GBP/JPY Technical: Bearish Breakdown from 4-Month Range – Action Forex

GBP/JPY Technical: Bearish Breakdown from 4-Month Range – Action Forex


  • Japan’s overnight swap rates have indicated rising odds of a BoJ interest rate hike next week.
  • JPY crosses have lost upside momentum in the last four weeks; the weakest among the G-10 is the GBP/JPY.
  • A potential looming medium-term downtrend phase has kickstarted for GBP/JPY.

In the run-up to next Friday, 24 January, the Bank of Japan (BoJ) monetary policy meeting outcome where the consensus is now expecting the BoJ to resume its normalization stance and hike its short-term policy rate by 25 basis points (bps) to bring it higher to 0.50%.

Next week BoJ’s monetary policy meeting is now “live”

Fig 1: Japan overnight indexed swap rates medium-term trends as of 13 Jan 2025 (Source: MacroMicro, click to enlarge chart)

The spread of the 3-month and 6-month Japan overnight indexed swap rates have started to widen again since 25 December 2024 over the 1-month swap rate. The 3-month and 6-month swap rates have risen to 0.36% and 0.42% respectively, above the 1-month swap rate at 0.31% as of 13 January (see Fig 1).

The widening of the 3-month and 6-month Japan overnight indexed swap rates over its 1-month counterpart suggests an increased odds of an incoming BoJ interest rate hike.

JPY carry trades are losing upside momentum

Fig 2: 1-month rolling performances of G-10 JPY crosses as of 17 Jan 2025 (Source: TradingView, click to enlarge chart)

The Japanese yen has not just strengthened against the US dollar but also against other major currencies. Based on a one-month rolling performance as of 17 January, the GBP/JPY is the weakest among the G-10 yen cross pairs with a loss of 3% (the yen has strengthened the most against the pound sterling) (see Fig 2).

Bearish change of medium-term trend for GBP/JPY

Fig 3: GBP/JPY medium-term trend as of 17 Jan 2025 (Source: TradingView, click to enlarge chart)

This week price actions of GBP/JPY have staged a bearish breakdown below a four-month plus range configuration in place since the 5 August 2024 low.

Through the lens of technical analysis, the GBP/JPY is likely to have kickstarted a medium-term (multi-week) downtrend phase that is similar to the prior down move from the 11 July 2024 high of 208.12 to 5 August 2024 low of 180.10 (see Fig 3).
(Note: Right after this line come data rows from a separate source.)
(** X2. Weight changes for two different ids can be made in either order:
    the resulting tree is the same. *)
Theorem handleWeightChange_comm rowId1 rowId2 value1 value2 data :
  rowId1 ≠ rowId2 →
  handleWeightChange rowId1 value1 (handleWeightChange rowId2 value2 data)
  = handleWeightChange rowId2 value2 (handleWeightChange rowId1 value1 data).
Proof.
  intros Hne. rewrite !handleWeightChange_updateRow, <- !list_fmap_compose.
  apply list_fmap_ext. intros _ row _. now apply updateRow_comm.
Qed.

Lemma handleWeightChange_comm_witness :
  handleWeightChange "5.1" "30%" (handleWeightChange "5.2.1" "10%" sampleData)
  = handleWeightChange "5.2.1" "10%" (handleWeightChange "5.1" "30%" sampleData).
Proof.
  apply (handleWeightChange_comm "5.1" "5.2.1" "30%" "10%" sampleData).
  discriminate.
Defined.

(** X3. A weight change touches weights only: with every weight blanked,
    the tree after the change equals the tree before it (same ids, titles,
    texts, scores, rows and children, in the same order), so the ids of
    the tree are the same. *)
Theorem handleWeightChange_only_weights rowId value data :
  without_weights (handleWeightChange rowId value data) = without_weights data
  ∧ tree_ids (handleWeightChange rowId value data) = tree_ids data.
Proof.
  rewrite handleWeightChange_updateRow. split.
  - unfold without_weights. rewrite <- list_fmap_compose.
    apply list_fmap_ext. intros _ row _. simpl.
    destruct (decide (TableRow.id row = rowId)) as [Hid|Hid];
      [now rewrite updateRow_hit|].
    rewrite updateRow_miss by assumption. simpl. f_equal.
    destruct (TableRow.sub row) as [subs|]; [|reflexivity]. simpl. f_equal.
    rewrite <- list_fmap_compose. apply list_fmap_ext. intros _ s _. simpl.
    now destruct (String.eqb _ _).
  - unfold tree_ids. rewrite list_fmap_bind.
    apply list_bind_ext; [|reflexivity]. intros row. simpl.
    destruct (decide (TableRow.id row = rowId)) as [Hid|Hid];
      [now rewrite updateRow_hit|].
    rewrite updateRow_miss by assumption. simpl. f_equal.
    destruct (TableRow.sub row) as [subs|]; [|reflexivity]. simpl.
    rewrite <- list_fmap_compose. apply list_fmap_ext. intros _ s _. simpl.
    now destruct (String.eqb _ _).
Qed.

(** X4. The footer's lookup reads what was written: after a weight change
    for [rowId], looking [rowId] up gives the row the lookup gave before,
    with the new weight; looking another id up gives a row with the
    weight, title and scores it had before. *)
Theorem findSection_after_handleWeightChange rowId value data :
  findSection (handleWeightChange rowId value data) rowId
  = (λ row, TableRow.mk (TableRow.id row) (TableRow.title row) value
              (TableRow.scores row) (TableRow.sub row))
      <$> findSection data rowId
  ∧ ∀ sectionId,
      sectionId ≠ rowId →
      (λ row, (TableRow.weight row, TableRow.title row, TableRow.scores row))
        <$> findSection (handleWeightChange rowId value data) sectionId
      = (λ row, (TableRow.weight row, TableRow.title row, TableRow.scores row))
          <$> findSection data sectionId.
Proof.
  rewrite handleWeightChange_updateRow. unfold findSection. split.
  - induction data as [|row data IH]; [reflexivity|].
    rewrite fmap_cons. simpl. rewrite updateRow_id.
    destruct (String.eqb (TableRow.id row) rowId) eqn:Hid; [|exact IH].
    unfold updateRow. now rewrite Hid.
  - intros sectionId Hne.
    induction data as [|row data IH]; [reflexivity|].
    rewrite fmap_cons. simpl. rewrite updateRow_id.
    destruct (String.eqb_spec (TableRow.id row) sectionId) as [Hid|Hid];
      [|exact IH].
    simpl. unfold updateRow.
    destruct (String.eqb_spec (TableRow.id row) rowId); [congruence|].
    now destruct (TableRow.sub row).
Qed.

Lemma findSection_after_handleWeightChange_witness :
  TableRow.weight <$> findSection (handleWeightChange "5.2" "35%" sampleData) "5.2"
  = Some "35%"
  ∧ TableRow.weight <$> findSection (handleWeightChange "5.2" "35%" sampleData) "5.1"
    = Some "20%".
Proof.
  destruct (findSection_after_handleWeightChange "5.2" "35%" sampleData)
    as [Hsame Hother].
  split.
  - now rewrite Hsame.
  - pose proof (Hother "5.1" ltac:(discriminate)) as H.
    apply (f_equal (fmap (λ t, t.1.1))) in H.
    rewrite <- !option_fmap_compose in H. exact H.
Defined.

Lemma updateRow_vendor_scores rowId value idx row :
  match JS.truthy (TableRow.scores (updateRow rowId value row) !! idx) with
  | Some score => [score]
  | None =>
      match TableRow.sub (updateRow rowId value row) with
      | Some sub => omap (λ sub, JS.truthy (SubCriteria.scores sub !! idx)) sub
      | None => []
      end
  end
  = match JS.truthy (TableRow.scores row !! idx) with
    | Some score => [score]
    | None =>
        match TableRow.sub row with
        | Some sub =>
            omap (λ sub, JS.truthy (SubCriteria.scores sub !! idx)) sub
        | None => []
        end
    end.
Proof.
  unfold updateRow. destruct (String.eqb _ _); [reflexivity|].
  destruct (TableRow.sub row) as [subs|] eqn:Hsub; simpl;
    [|now rewrite Hsub].
  destruct (JS.truthy _); [reflexivity|].
  induction subs as [|s subs IH] in |- *; [reflexivity|].
  rewrite fmap_cons. csimpl. rewrite IH.
  now destruct (String.eqb (SubCriteria.id s) rowId).
Qed.

(** X5. Weight changes never change the options offered for a vendor's
    column. *)
Theorem getVendorOptions_after_handleWeightChange rowId value data idx :
  getVendorOptions (handleWeightChange rowId value data) idx
  = getVendorOptions data idx.
Proof.
  unfold getVendorOptions. do 2 f_equal.
  rewrite handleWeightChange_updateRow, list_fmap_bind.
  apply list_bind_ext; [|reflexivity].
  intros row. apply updateRow_vendor_scores.
Qed.

End WeightEdits.

Ltac digit_value :=
  match goal with
  | |- context [Z.of_N (N_of_ascii ?c) - 48] =>
      let v := eval vm_compute in (Z.of_N (N_of_ascii c) - 48) in
      change (Z.of_N (N_of_ascii c) - 48) with v
  end.

Section NumberText.

Implicit Types (d : Decimal.uint) (rest : string).

Lemma parseDigits_stop rest (acc : option Z) :
  no_digit_ahead rest → JS.parseDigits 10 rest acc = acc.
Proof. destruct rest as [|c rest]; simpl; [reflexivity|]. now intros ->. Qed.

Lemma parseDigits_digit (c : ascii) (k : Z) (s : string) (acc : option Z) :
  JS.digitValue c = Some k → k < 10 →
  JS.parseDigits 10 (String c s) acc
  = JS.parseDigits 10 s (Some (default 0 acc * 10 + k)).
Proof.
  intros Hc Hk. cbn [JS.parseDigits]. rewrite Hc.
  destruct (Z.ltb_spec k 10); [reflexivity|lia].
Qed.

Lemma parseDigits_uint_acc d (acc : positive) rest :
  no_digit_ahead rest →
  JS.parseDigits 10 (NilEmpty.string_of_uint d +:+ rest) (Some (Z.pos acc))
  = Some (Z.pos (Pos.of_uint_acc d acc)).
Proof.
  intros Hrest. revert acc.
  induction d as [|d IH|d IH|d IH|d IH|d IH|d IH|d IH|d IH|d IH|d IH];
    intros acc;
    [now apply parseDigits_stop|..];
    cbn [NilEmpty.string_of_uint Pos.of_uint_acc]; rewrite append_cons;
    erewrite parseDigits_digit by reflexivity;
    rewrite <- IH; cbn [default]; do 2 f_equal; digit_value; unfold id; lia.
Qed.

Lemma parseDigits_uint d rest :
  no_digit_ahead rest →
  JS.parseDigits 10 (NilEmpty.string_of_uint d +:+ rest) (Some 0)
  = Some (Z.of_N (Pos.of_uint d)).
Proof.
  intros Hrest.
  induction d as [|d IH|d|d|d|d|d|d|d|d|d];
    [now apply parseDigits_stop|..];
    cbn [NilEmpty.string_of_uint Pos.of_uint]; rewrite append_cons;
    erewrite parseDigits_digit by reflexivity;
    cbn [default]; digit_value;
    [exact IH|..];
    cbn [Z.of_N]; rewrite <- (parseDigits_uint_acc d _ rest Hrest);
    reflexivity.
Qed.

Lemma parseInt_digits_ahead d rest :
  d ≠ Decimal.Nil → no_digit_ahead rest →
  JS.parseInt (NilEmpty.string_of_uint d +:+ rest)
  = (m ← JS.parseDigits 10 (NilEmpty.string_of_uint d +:+ rest) None;
     Some (1 * m))
  ∧ JS.parseInt (String "-" (NilEmpty.string_of_uint d +:+ rest))
    = (m ← JS.parseDigits 10 (NilEmpty.string_of_uint d +:+ rest) None;
       Some (-1 * m)).
Proof.
  intros Hd Hrest.
  destruct d as [|d|d|d|d|d|d|d|d|d|d]; [contradiction|..];
    try (split; reflexivity).
  destruct d; try (split; reflexivity).
  destruct rest as [|c rest]; [split; reflexivity|].
  simpl in Hrest.
  destruct c as [[] [] [] [] [] [] [] []];
    try (split; reflexivity); discriminate Hrest.
Qed.

Lemma parseInt_uint d rest :
  d ≠ Decimal.Nil → no_digit_ahead rest →
  JS.parseInt (NilEmpty.string_of_uint d +:+ rest)
  = Some (Z.of_N (Pos.of_uint d))
  ∧ JS.parseInt (String "-" (NilEmpty.string_of_uint d +:+ rest))
    = Some (- Z.of_N (Pos.of_uint d)).
Proof.
  intros Hd Hrest.
  destruct (parseInt_digits_ahead d rest Hd Hrest) as [-> ->].
  assert (Hdigits :
            JS.parseDigits 10 (NilEmpty.string_of_uint d +:+ rest) None
            = Some (Z.of_N (Pos.of_uint d))).
  { rewrite <- (parseDigits_uint d rest Hrest).
    destruct d; [contradiction|reflexivity..]. }
  rewrite Hdigits. simpl. split; f_equal; lia.
Qed.

Lemma parseInt_Number_toString_rest (n : Z) rest :
  no_digit_ahead rest →
  JS.parseInt (JS.Number_toString n +:+ rest) = Some n.
Proof.
  intros Hrest. unfold JS.Number_toString.
  destruct n as [|p|p]; cbn [Z.to_int NilZero.string_of_int].
  - change (NilZero.string_of_uint Decimal.zero)
      with (NilEmpty.string_of_uint (Decimal.D0 Decimal.Nil)).
    assert (Hz : Decimal.D0 Decimal.Nil ≠ Decimal.Nil) by discriminate.
    now rewrite (proj1 (parseInt_uint _ rest Hz Hrest)).
  - pose proof (DecimalPos.Unsigned.to_uint_nonnil p) as Hnil.
    replace (NilZero.string_of_uint (Pos.to_uint p))
      with (NilEmpty.string_of_uint (Pos.to_uint p))
      by (unfold NilZero.string_of_uint; now destruct (Pos.to_uint p)).
    rewrite (proj1 (parseInt_uint _ rest Hnil Hrest)).
    now rewrite DecimalPos.Unsigned.of_to.
  - pose proof (DecimalPos.Unsigned.to_uint_nonnil p) as Hnil.
    replace (NilZero.string_of_uint (Pos.to_uint p))
      with (NilEmpty.string_of_uint (Pos.to_uint p))
      by (unfold NilZero.string_of_uint; now destruct (Pos.to_uint p)).
    rewrite append_cons.
    rewrite (proj2 (parseInt_uint _ rest Hnil Hrest)).
    now rewrite DecimalPos.Unsigned.of_to.
Qed.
In addition, the daily MACD trend indicator has continued to inch lower below its centreline after the bearish breakdown of its former key parallel ascending trendline support on 16 January, in turn, reinforces the potential start of a new medium-term downtrend phase for the GBP/JPY.

Watch the 194.70 key medium-term pivotal resistance (also the 50-day and 200-day moving averages) with the medium-term support coming at 180.10 (also the long-term secular ascending trendline from the March 2020 low). A break with a daily close below 180.10 increases the odds of the materialization of the medium-term downtrend phase to expose the next support zone at 175.50/172.10 in the first step.

On the flip side, a clearance above 194.70 invalidates the bearish scenario for a squeeze up to retest the 30 October 2024 range resistance of 199.70/80.